Word for word, return the lines from the start of the entries below through the line that has "- intros t I. vm_compute in I.".

------ Available records ------

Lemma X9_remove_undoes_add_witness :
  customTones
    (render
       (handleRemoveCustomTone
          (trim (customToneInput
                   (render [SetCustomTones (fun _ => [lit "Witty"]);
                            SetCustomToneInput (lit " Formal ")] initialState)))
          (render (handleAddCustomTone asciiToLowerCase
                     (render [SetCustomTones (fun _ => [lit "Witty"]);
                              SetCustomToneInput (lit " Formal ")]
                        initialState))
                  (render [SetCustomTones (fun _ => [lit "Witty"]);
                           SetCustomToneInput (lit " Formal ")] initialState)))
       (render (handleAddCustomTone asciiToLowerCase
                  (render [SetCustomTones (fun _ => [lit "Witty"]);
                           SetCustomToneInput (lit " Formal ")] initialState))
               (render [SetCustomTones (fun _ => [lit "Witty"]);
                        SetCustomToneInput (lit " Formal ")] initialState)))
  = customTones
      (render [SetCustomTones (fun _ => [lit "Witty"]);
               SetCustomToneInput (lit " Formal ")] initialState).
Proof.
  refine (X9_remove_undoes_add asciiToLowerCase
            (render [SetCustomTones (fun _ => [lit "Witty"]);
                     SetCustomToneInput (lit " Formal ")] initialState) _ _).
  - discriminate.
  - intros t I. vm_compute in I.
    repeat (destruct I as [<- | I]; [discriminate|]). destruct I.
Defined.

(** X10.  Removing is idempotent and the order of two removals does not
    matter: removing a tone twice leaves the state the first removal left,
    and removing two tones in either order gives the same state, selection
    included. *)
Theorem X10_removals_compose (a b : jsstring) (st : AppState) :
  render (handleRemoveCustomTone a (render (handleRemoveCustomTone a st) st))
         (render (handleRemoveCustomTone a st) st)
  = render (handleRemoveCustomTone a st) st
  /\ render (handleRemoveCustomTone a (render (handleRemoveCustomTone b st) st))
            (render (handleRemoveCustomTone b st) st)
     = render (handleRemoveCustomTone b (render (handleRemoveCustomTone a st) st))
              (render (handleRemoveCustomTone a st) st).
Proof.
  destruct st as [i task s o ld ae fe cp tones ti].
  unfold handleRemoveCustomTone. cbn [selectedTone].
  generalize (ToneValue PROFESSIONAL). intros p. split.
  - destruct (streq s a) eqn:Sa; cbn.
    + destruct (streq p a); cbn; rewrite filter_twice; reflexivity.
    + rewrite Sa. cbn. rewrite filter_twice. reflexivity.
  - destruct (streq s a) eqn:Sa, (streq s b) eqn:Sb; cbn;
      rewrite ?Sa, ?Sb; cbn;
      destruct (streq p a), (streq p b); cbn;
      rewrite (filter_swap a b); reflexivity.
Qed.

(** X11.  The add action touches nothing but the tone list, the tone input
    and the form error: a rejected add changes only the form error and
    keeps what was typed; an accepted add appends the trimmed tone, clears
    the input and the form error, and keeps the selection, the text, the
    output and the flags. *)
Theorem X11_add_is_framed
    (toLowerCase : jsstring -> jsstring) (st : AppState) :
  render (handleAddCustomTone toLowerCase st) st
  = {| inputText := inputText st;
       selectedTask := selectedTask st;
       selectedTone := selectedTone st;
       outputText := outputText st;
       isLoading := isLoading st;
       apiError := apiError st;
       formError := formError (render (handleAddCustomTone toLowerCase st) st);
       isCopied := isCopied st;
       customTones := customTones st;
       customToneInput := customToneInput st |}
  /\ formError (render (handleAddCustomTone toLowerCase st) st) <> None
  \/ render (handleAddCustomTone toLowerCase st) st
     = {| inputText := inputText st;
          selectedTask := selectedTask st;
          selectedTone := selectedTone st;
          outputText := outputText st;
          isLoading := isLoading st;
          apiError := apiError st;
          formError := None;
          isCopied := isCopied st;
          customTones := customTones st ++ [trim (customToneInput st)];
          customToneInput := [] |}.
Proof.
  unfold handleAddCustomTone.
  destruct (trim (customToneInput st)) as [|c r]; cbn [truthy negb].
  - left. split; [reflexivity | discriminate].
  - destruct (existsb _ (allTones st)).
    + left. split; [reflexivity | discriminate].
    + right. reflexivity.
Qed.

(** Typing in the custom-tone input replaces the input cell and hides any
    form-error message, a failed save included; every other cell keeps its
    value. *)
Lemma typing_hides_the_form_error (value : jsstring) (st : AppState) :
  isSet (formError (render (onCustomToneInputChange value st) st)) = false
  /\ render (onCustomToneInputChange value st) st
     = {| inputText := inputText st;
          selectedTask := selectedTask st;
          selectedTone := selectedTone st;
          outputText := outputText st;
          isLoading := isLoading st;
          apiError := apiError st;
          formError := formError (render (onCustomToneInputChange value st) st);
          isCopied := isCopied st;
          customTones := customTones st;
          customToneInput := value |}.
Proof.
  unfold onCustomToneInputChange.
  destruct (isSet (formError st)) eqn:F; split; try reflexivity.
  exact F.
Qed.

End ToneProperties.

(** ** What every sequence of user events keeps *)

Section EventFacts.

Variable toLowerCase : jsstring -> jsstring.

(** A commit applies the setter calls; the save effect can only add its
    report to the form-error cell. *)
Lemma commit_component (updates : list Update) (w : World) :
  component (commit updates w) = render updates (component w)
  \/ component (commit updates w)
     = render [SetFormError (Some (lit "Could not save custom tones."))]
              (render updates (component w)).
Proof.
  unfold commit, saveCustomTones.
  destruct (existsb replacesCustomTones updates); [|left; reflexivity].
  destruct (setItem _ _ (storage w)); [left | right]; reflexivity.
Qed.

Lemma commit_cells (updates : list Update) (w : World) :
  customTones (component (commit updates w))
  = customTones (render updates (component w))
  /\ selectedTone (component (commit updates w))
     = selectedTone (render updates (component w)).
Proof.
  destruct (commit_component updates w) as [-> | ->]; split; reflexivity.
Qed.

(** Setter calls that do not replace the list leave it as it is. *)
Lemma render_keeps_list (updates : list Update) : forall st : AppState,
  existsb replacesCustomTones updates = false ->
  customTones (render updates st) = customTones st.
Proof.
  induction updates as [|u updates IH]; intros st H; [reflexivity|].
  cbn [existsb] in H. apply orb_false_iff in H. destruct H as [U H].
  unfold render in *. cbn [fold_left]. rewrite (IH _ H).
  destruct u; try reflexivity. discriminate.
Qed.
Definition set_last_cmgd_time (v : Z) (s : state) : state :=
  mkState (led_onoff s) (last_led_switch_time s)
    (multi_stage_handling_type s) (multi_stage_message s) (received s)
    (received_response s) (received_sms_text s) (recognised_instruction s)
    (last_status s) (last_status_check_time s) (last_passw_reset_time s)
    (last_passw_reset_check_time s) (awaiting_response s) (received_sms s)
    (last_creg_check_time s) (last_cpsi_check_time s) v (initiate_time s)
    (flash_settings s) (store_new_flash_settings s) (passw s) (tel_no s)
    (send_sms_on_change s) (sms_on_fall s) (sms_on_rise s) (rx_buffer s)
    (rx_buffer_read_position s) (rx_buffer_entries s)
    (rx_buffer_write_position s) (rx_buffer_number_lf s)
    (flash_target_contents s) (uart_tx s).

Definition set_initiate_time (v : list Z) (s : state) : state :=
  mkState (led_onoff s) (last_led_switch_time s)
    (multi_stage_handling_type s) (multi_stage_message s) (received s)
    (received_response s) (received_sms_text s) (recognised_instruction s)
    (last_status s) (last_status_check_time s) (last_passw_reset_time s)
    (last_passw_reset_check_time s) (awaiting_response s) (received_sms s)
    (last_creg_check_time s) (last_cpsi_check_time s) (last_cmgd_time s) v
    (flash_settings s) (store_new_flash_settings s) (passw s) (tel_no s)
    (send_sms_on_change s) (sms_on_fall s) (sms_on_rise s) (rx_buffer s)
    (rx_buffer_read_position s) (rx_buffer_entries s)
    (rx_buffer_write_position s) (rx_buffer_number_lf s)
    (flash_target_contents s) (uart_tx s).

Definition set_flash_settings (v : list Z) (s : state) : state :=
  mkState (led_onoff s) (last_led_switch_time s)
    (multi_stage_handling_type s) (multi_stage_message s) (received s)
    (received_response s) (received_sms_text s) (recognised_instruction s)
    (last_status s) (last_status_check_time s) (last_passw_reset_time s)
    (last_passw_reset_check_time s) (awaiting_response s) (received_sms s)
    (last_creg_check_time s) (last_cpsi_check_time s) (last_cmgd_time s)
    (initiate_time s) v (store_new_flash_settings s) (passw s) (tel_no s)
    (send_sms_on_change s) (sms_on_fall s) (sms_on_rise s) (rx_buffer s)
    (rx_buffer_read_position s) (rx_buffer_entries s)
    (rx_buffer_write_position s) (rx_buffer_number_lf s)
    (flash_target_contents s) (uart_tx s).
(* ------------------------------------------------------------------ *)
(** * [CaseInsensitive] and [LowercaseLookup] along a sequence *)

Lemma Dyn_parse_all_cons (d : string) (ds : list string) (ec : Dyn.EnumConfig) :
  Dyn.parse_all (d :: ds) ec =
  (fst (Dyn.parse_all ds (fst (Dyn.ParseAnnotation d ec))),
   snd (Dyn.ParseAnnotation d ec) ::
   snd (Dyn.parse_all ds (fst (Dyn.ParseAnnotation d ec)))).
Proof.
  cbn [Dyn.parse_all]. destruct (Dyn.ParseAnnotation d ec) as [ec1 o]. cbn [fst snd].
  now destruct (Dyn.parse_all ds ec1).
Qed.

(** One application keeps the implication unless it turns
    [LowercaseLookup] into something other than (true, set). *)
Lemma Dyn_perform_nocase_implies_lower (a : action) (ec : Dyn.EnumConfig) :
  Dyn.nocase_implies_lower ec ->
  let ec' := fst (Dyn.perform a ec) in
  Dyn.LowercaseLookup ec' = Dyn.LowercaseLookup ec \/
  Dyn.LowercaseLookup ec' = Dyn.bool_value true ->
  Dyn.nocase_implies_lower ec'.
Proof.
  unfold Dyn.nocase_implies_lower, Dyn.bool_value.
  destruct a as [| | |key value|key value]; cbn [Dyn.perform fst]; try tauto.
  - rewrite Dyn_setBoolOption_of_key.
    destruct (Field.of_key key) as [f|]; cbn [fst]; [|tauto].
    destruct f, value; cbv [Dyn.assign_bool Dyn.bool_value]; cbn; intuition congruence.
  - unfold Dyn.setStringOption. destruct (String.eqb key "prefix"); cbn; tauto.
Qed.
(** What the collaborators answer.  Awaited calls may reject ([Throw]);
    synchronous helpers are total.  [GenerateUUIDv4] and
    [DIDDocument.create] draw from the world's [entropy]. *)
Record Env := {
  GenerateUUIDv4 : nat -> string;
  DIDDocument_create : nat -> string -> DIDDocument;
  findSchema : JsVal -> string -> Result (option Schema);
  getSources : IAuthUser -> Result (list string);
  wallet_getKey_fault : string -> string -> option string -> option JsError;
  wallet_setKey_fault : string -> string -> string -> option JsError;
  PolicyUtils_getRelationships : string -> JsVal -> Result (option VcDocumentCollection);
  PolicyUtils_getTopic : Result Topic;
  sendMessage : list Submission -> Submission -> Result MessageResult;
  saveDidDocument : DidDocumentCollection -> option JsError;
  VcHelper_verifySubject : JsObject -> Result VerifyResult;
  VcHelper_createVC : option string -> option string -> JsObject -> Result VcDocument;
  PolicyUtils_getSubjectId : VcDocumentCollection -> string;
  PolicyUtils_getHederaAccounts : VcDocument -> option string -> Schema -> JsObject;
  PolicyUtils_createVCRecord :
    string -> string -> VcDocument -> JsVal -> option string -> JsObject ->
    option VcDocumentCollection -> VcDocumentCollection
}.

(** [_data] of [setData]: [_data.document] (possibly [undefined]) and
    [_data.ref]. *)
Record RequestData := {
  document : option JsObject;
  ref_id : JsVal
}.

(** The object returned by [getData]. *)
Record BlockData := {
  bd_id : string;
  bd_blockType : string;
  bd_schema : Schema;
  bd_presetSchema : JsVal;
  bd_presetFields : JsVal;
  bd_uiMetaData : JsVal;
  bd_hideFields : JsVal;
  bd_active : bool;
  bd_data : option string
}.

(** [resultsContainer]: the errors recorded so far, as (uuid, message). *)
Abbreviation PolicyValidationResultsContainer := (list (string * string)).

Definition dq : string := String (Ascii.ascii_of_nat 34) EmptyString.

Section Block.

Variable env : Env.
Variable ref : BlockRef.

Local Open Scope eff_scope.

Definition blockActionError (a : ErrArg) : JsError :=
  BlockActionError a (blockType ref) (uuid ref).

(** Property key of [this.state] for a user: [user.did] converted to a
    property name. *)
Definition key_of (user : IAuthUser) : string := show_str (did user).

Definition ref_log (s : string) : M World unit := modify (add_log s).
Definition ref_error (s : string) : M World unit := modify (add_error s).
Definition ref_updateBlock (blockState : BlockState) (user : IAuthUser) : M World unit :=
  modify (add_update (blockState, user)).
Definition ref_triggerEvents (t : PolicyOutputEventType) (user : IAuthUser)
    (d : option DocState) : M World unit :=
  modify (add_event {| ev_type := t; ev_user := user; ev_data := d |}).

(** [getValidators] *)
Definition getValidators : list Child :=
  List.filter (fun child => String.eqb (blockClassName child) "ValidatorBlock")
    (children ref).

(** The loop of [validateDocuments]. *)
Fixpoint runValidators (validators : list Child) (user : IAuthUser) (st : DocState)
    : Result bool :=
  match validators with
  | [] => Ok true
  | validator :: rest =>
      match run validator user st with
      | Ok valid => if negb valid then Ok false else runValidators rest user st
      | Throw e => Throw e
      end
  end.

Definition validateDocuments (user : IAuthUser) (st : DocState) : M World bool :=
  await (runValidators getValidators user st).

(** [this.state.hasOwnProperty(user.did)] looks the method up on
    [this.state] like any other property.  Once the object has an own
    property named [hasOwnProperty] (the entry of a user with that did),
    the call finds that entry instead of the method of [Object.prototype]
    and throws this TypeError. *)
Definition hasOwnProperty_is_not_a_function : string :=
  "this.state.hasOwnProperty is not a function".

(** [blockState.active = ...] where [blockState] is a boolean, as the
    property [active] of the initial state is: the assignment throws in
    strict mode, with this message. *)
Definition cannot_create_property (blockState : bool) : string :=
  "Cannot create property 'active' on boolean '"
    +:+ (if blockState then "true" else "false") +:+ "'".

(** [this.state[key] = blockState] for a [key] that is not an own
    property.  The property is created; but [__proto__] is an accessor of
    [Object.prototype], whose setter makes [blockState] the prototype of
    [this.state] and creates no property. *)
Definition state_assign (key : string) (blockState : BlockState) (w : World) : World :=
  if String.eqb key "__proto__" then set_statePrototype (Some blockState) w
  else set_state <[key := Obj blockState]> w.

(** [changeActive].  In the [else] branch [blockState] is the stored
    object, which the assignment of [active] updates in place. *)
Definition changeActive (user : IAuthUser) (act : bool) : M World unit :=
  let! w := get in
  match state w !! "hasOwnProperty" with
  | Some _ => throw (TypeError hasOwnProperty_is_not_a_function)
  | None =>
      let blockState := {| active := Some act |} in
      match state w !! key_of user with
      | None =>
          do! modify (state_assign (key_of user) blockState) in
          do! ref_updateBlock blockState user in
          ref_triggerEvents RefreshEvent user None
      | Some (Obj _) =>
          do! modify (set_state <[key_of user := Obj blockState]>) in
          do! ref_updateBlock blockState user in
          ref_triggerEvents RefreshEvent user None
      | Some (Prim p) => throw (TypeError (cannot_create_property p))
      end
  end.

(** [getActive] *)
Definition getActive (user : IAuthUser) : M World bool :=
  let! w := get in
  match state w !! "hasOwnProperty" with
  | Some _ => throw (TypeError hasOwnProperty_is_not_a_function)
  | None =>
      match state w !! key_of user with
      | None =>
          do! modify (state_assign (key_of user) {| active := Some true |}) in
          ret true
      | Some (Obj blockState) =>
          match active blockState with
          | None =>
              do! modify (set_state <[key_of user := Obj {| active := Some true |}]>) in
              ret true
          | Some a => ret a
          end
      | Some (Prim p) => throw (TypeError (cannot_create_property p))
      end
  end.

------

- **Answer below**
Lemma X9_remove_undoes_add_witness :
  customTones
    (render
       (handleRemoveCustomTone
          (trim (customToneInput
                   (render [SetCustomTones (fun _ => [lit "Witty"]);
                            SetCustomToneInput (lit " Formal ")] initialState)))
          (render (handleAddCustomTone asciiToLowerCase
                     (render [SetCustomTones (fun _ => [lit "Witty"]);
                              SetCustomToneInput (lit " Formal ")]
                        initialState))
                  (render [SetCustomTones (fun _ => [lit "Witty"]);
                           SetCustomToneInput (lit " Formal ")] initialState)))
       (render (handleAddCustomTone asciiToLowerCase
                  (render [SetCustomTones (fun _ => [lit "Witty"]);
                           SetCustomToneInput (lit " Formal ")] initialState))
               (render [SetCustomTones (fun _ => [lit "Witty"]);
                        SetCustomToneInput (lit " Formal ")] initialState)))
  = customTones
      (render [SetCustomTones (fun _ => [lit "Witty"]);
               SetCustomToneInput (lit " Formal ")] initialState).
Proof.
  refine (X9_remove_undoes_add asciiToLowerCase
            (render [SetCustomTones (fun _ => [lit "Witty"]);
                     SetCustomToneInput (lit " Formal ")] initialState) _ _).
  - discriminate.
  - intros t I. vm_compute in I.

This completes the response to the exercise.